Search each line of the data for the word "induction"; copy every line where it is found.

Listed entries:

[Start of Attachment]

(** With "KIN" second in the table and the hounds' base as kin base, the
    hound is admitted and the dragon is not. *)
Lemma kin_okay_iff_witness :
  summon_specific_okay Demo.hound Demo.kin_call = Ok true
  /\ summon_specific_okay Demo.dragon Demo.kin_call = Ok false.
Proof.
  assert (Hfirst : first_named "KIN"%string (summons Demo.kin_call)
                               (Z.to_nat (summon_specific_type Demo.kin_call))).
  { split.
    - eexists. split; reflexivity.
    - intros [|k] rec Hk; [|simpl in Hk; lia].
      intros [= <-]. exists "UNIQUE"%string. split; [reflexivity|discriminate]. }
  split.
  - destruct (kin_okay_iff (W := Demo.world) Demo.hound Demo.kin_call
                (set_fallback Demo.kin (-1)))
      as (_ & b & -> & Hiff); [reflexivity | simpl; lia | reflexivity
                               | exact Hfirst |].
    f_equal. apply Hiff. split; [reflexivity|]. split; [reflexivity|].
    split; [intros _; reflexivity|].
    split; [intros Hne; exfalso; apply Hne; reflexivity|].
    intros Hne. exfalso. apply Hne. reflexivity.
  - destruct (kin_okay_iff (W := Demo.world) Demo.dragon Demo.kin_call
                (set_fallback Demo.kin (-1)))
      as (_ & b & -> & Hiff); [reflexivity | simpl; lia | reflexivity
                               | exact Hfirst |].
    f_equal. destruct b; [|reflexivity].
    destruct Hiff as [Hiff _]. destruct (Hiff eq_refl) as (_ & Hbase & _).
    discriminate Hbase.
Defined.
(** The loop of [emit]: the listeners [l] that are still on the event are
    called in order. *)
Lemma Wait_emit_loop l s acc :
  Wait.Inv s → (∀ w, w ∈ l → w ∈ Wait.onConnect s) → NoDup l →
  ∃ s',
    foldl (λ '(s, l) w, let '(s', l') := Wait.run_onConnect w s in (s', l ++ l')) (s, acc) l
      = (s', acc ++ Wait.released l)
    ∧ Wait.Inv s'
    ∧ (∀ x, x ∈ Wait.onConnect s' ↔ x ∈ Wait.onConnect s ∧ x ∉ l)
    ∧ Wait.nextPromise s' = Wait.nextPromise s
    ∧ Wait.nextTimer s' = Wait.nextTimer s
    ∧ (∀ w, w ∈ l → Wait.settled s' !! Wait.wait_promise w = Some (Resolved undefined))
    ∧ (∀ p, (∀ w, w ∈ l → Wait.wait_promise w ≠ p) →
            Wait.settled s' !! p = Wait.settled s !! p).
Proof.
  revert s acc. induction l as [|w l IH]; intros s acc HI Hl Hnd.
  - exists s. simpl. rewrite app_nil_r. split; [done|]. split; [done|].
    split; [|repeat split; try done; by intros ? ?%elem_of_nil].
    intros x. split; [|by intros [? _]]. intros Hx. split; [done|].
    by intros ?%elem_of_nil.
  - apply NoDup_cons in Hnd as [Hw Hnd].
    assert (w ∈ Wait.onConnect s) as Hin by (apply Hl; by left).
    pose proof (Wait_Inv_leave s w (Resolved undefined) HI Hin) as HI1.
    assert (Wait.settled s !! Wait.wait_promise w = None) as HS.
    { destruct (Wait.settled s !! _) eqn:Hs; [|done].
      assert (is_Some (Wait.settled s !! Wait.wait_promise w)) as Hsome by eauto.
      apply (Wait.inv_settled _ HI) in Hsome as [_ Hno]. by destruct (Hno w Hin). }
    cbn [foldl]. unfold Wait.run_onConnect at 2.
    set (s1 := Wait.settle _ _ _) in *.
    destruct (IH s1 (acc ++ [Wait.EClearTimeout (Wait.wait_timer w);
                             Wait.ESettle (Wait.wait_promise w) (Resolved undefined)])
                HI1) as (s' & Heq & HI' & Hon & Hnp & Hnt & Hin' & Hout'); [|done|].
    { intros x Hx. subst s1. simpl. apply list_elem_of_filter. split.
      - by intros ->.
      - apply Hl. by right. }
    exists s'. rewrite Heq, <-app_assoc. split; [done|]. split; [done|].
    split; [|split; [done|split; [done|split]]].
    + intros x. rewrite Hon. subst s1. simpl.
      rewrite list_elem_of_filter, not_elem_of_cons. tauto.
    + intros x [->|Hx]%elem_of_cons; [|by apply Hin'].
      rewrite Hout'.
      * subst s1. simpl. rewrite HS. by rewrite lookup_insert_eq.
      * intros y Hy Heq'. apply Hw.
        rewrite <-(Wait.inv_promise _ HI y w); [done|apply Hl; by right|done|done].
    + intros p Hp. rewrite Hout'.
      * subst s1. simpl. rewrite HS. rewrite lookup_insert_ne; [done|].
        apply Hp. by left.
      * intros y Hy. apply Hp. by right.
Qed.
Lemma forward_steps_resolve_raises self dep_field new_field param_value root e :
  delattr classes self dep_field = Returns root ->
  resolve root (removelast (split_on "." new_field)) = Raises e ->
  forward_steps classes self dep_field new_field param_value = ([], Raises e).
Proof.
  intros Hdel Hres. unfold forward_steps. rewrite Hdel.
  unfold try_log_raise at 1. unfold ret at 1. rewrite bind_returns.
  unfold lift. rewrite Hres. reflexivity.
Qed.

Lemma forward_steps_assignment_raises self dep_field new_field param_value root sub e :
  delattr classes self dep_field = Returns root ->
  resolve root (removelast (split_on "." new_field)) = Returns sub ->
  List.last (split_on "." new_field) "" ∉ model_fields_set sub ->
  setattr classes sub (List.last (split_on "." new_field) "") param_value = Raises e ->
  forward_steps classes self dep_field new_field param_value =
    ([(ERROR, setting_msg new_field dep_field)], Raises e).
Proof.
  intros Hdel Hres Hnot Hset.
  unfold forward_steps. rewrite Hdel.
  unfold try_log_raise at 1. unfold ret at 1. rewrite bind_returns.
  unfold lift. rewrite Hres, bind_returns.
  rewrite (bool_decide_eq_false_2 _ Hnot). simpl negb. unfold assert.
  unfold ret at 1. rewrite bind_returns.
  rewrite Hset. reflexivity.
Qed.

Lemma check_fields_none (fields : list (string * FieldInfo)) (self : Model) :
  no_deprecated fields -> check_fields classes fields self = ret self.
Proof.
  induction fields as [|[n f] fields IH]; intros Hno; [reflexivity|].
  cbn [check_fields]. rewrite (Hno n f) by (left; reflexivity).
  apply IH. intros n0 f0 Hin. apply (Hno n0 f0). right. exact Hin.
Qed.










Lemma validate_fields_lookup (cname : string) (data : gmap string PyVal)
    (fields : list (string * FieldInfo)) :
  forall (attrs : gmap string PyVal) (k : string) (fi : FieldInfo),
    validate_fields cname fields data = Returns attrs ->
    fields_get fields k = Some fi ->
    attrs !! k = match data !! k with
                 | Some v => Some v
                 | None => default fi
                 end.
Proof.
  induction fields as [|[n f] rest IH]; intros attrs k fi Hv Hg.
  - discriminate.
  - simpl in Hv, Hg.
    destruct (validate_fields cname rest data) as [attrs0|e] eqn:Hrest;
      simpl in Hv; [|discriminate].
    destruct (String.eqb n k) eqn:Hnk.
    + apply String.eqb_eq in Hnk. subst n. injection Hg as ->.
      destruct (data !! k) as [v|].
      * destruct (accepts fi v); [|discriminate].
        injection Hv as <-. apply lookup_insert_eq.
      * destruct (default fi) as [d|]; [|discriminate].
        destruct (accepts fi d); [|discriminate].
        injection Hv as <-. apply lookup_insert_eq.
    + apply String.eqb_neq in Hnk.
      assert (Hstep : exists w, attrs = <[n := w]> attrs0).
      { destruct (data !! n) as [v|].
        - destruct (accepts f v); [|discriminate]. injection Hv as <-. eauto.
        - destruct (default f) as [d|]; [|discriminate].
          destruct (accepts f d); [|discriminate]. injection Hv as <-. eauto. }
      destruct Hstep as [w ->].
      rewrite lookup_insert_ne by exact Hnk.
      apply (IH attrs0 k fi eq_refl Hg).
Qed.

Lemma BaseModel_init_returns (cname : string) (data : gmap string PyVal) (self : Model) :
  BaseModel_init classes cname data = Returns self ->
  exists c attrs,
    classes cname = Some c /\
    validate_fields cname (model_fields c) data = Returns attrs /\
    self = mkModel cname attrs (dom data).
Proof.
  unfold BaseModel_init. intros H.
  destruct (classes cname) as [c|]; [|discriminate].
  destruct (forallb _ _); [|discriminate].
  destruct (validate_fields cname (model_fields c) data) as [attrs|e] eqn:Hv;
    simpl in H; [|discriminate].
  injection H as <-. eauto.
Qed.

Lemma process_not_supplied (self : Model) (dep_field : string) :
  dep_field ∉ model_fields_set self ->
  _process_deprecated_field classes self dep_field = ([], Returns self) \/
  exists e, _process_deprecated_field classes self dep_field = ([], Raises e).
Proof.
  intros Hnot. unfold _process_deprecated_field, lift.
  destruct (fields_of classes self) as [fields|e]; [|right; eauto].
  rewrite bind_returns.
  destruct (fields_get fields dep_field) as [fi|]; [|right; eauto].
  rewrite bind_returns.
  destruct (json_schema_extra fi) as [kw|]; [|right; eauto].
  rewrite bind_returns.
  destruct (getattr self dep_field) as [value|e]; [|right; eauto].
  rewrite bind_returns.
  destruct (get_new_param_fn kw value) as [param_value|e]; [|right; eauto].
  rewrite bind_returns.
  rewrite (bool_decide_eq_false_2 _ Hnot). left. reflexivity.
Qed.

Lemma check_fields_unsupplied_prefix (self : Model) (rest : list (string * FieldInfo))
    (pre : list (string * FieldInfo)) :
  (forall n f, In (n, f) pre -> is_deprecated f = true -> n ∉ model_fields_set self) ->
  check_fields classes (pre ++ rest) self = check_fields classes rest self \/
  exists e, check_fields classes (pre ++ rest) self = ([], Raises e).
Proof.
  induction pre as [|[n f] pre IH]; intros Hpre.
  - left. reflexivity.
  - simpl.
    assert (Hpre' : forall n0 f0, In (n0, f0) pre -> is_deprecated f0 = true ->
                                  n0 ∉ model_fields_set self).
    { intros n0 f0 Hin. apply Hpre. right. exact Hin. }
    destruct (is_deprecated f) eqn:Hdep.
    + destruct (process_not_supplied self n) as [Hok|[e He]].
      * apply (Hpre n f); [left; reflexivity|exact Hdep].
      * rewrite Hok, bind_returns. apply IH. exact Hpre'.
      * right. exists e. rewrite He. reflexivity.
    + apply IH. exact Hpre'.
Qed.


(** C8. [get_config_default] raises an assertion error for a name that is no
    declared field and for a required field, and returns the declared default
    of every other field. *)
Theorem get_config_default_cases
    (config : string) (c : ModelClass) (field_name : string) :
  classes config = Some c ->
  match fields_get (model_fields c) field_name with
  | None =>
      get_config_default classes config field_name =
        ([], Raises (AssertionError
               ("'" +:+ field_name +:+ "' is not a field in <class '" +:+ config +:+ "'>")))
  | Some fi =>
      match default fi with
      | None =>
          get_config_default classes config field_name =
            ([], Raises (AssertionError
                   ("'" +:+ field_name +:+
                    "' is a required field and does not have a default value")))
      | Some d => get_config_default classes config field_name = ([], Returns d)
      end
  end.
Proof.
  intros Hc. unfold get_config_default, lift. rewrite Hc, bind_returns.
  destruct (fields_get (model_fields c) field_name) as [fi|] eqn:Hg.
  - rewrite bool_decide_eq_true_2 by eauto.
    unfold assert at 1. unfold ret at 1. rewrite bind_returns.
    unfold is_required, get_default.
    destruct (default fi) as [d|]; reflexivity.
  - rewrite bool_decide_eq_false_2.
    + reflexivity.
    + intros [x Hx]. discriminate.
Qed.

Lemma split_on_cons (sep : ascii) (s : string) :
  exists h t, split_on sep s = h :: t.
Proof.
  induction s as [|c r IH]; simpl.
  - eauto.
  - destruct IH as (h & t & ->). destruct (Ascii.eqb c sep); eauto.
Qed.

Lemma path_shape (segs : list string) (h : string) (t : list string) :
  segs = h :: t ->
  (removelast segs = [] /\ List.last segs "" = h) \/
  (exists r, removelast segs = h :: r).
Proof.
  intros ->. destruct t as [|b t].
  - left. split; reflexivity.
  - right. exists (removelast (b :: t)). reflexivity.
Qed.

Lemma forward_steps_inv self dep_field new_field param_value log m' :
  forward_steps classes self dep_field new_field param_value = (log, Returns m') ->
  exists root sub sub',
    delattr classes self dep_field = Returns root /\
    resolve root (removelast (split_on "." new_field)) = Returns sub /\
    setattr classes sub (List.last (split_on "." new_field) "") param_value = Returns sub' /\
    m' = put_path root (removelast (split_on "." new_field)) sub'.
Proof.
  unfold forward_steps. intros H.
  destruct (delattr classes self dep_field) as [root|e] eqn:Hdel; [|discriminate].
  unfold try_log_raise at 1 in H. unfold ret at 1 in H. rewrite bind_returns in H.
  unfold lift in H.
  destruct (resolve root _) as [sub|e] eqn:Hres; [|discriminate].
  rewrite bind_returns in H.
  destruct (bool_decide _); simpl negb in H; unfold assert in H; [discriminate|].
  unfold ret at 1 in H. rewrite bind_returns in H.
  destruct (setattr classes sub _ param_value) as [sub'|e] eqn:Hset; [|discriminate].
  unfold try_log_raise, ret in H. rewrite bind_returns in H.
  injection H as _ <-. eauto 10.
Qed.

[End of Attachment]

Result of the exercise:
  revert s acc. induction l as [|w l IH]; intros s acc HI Hl Hnd.
  induction fields as [|[n f] fields IH]; intros Hno; [reflexivity|].
  induction fields as [|[n f] rest IH]; intros attrs k fi Hv Hg.
  induction pre as [|[n f] pre IH]; intros Hpre.
  induction s as [|c r IH]; simpl.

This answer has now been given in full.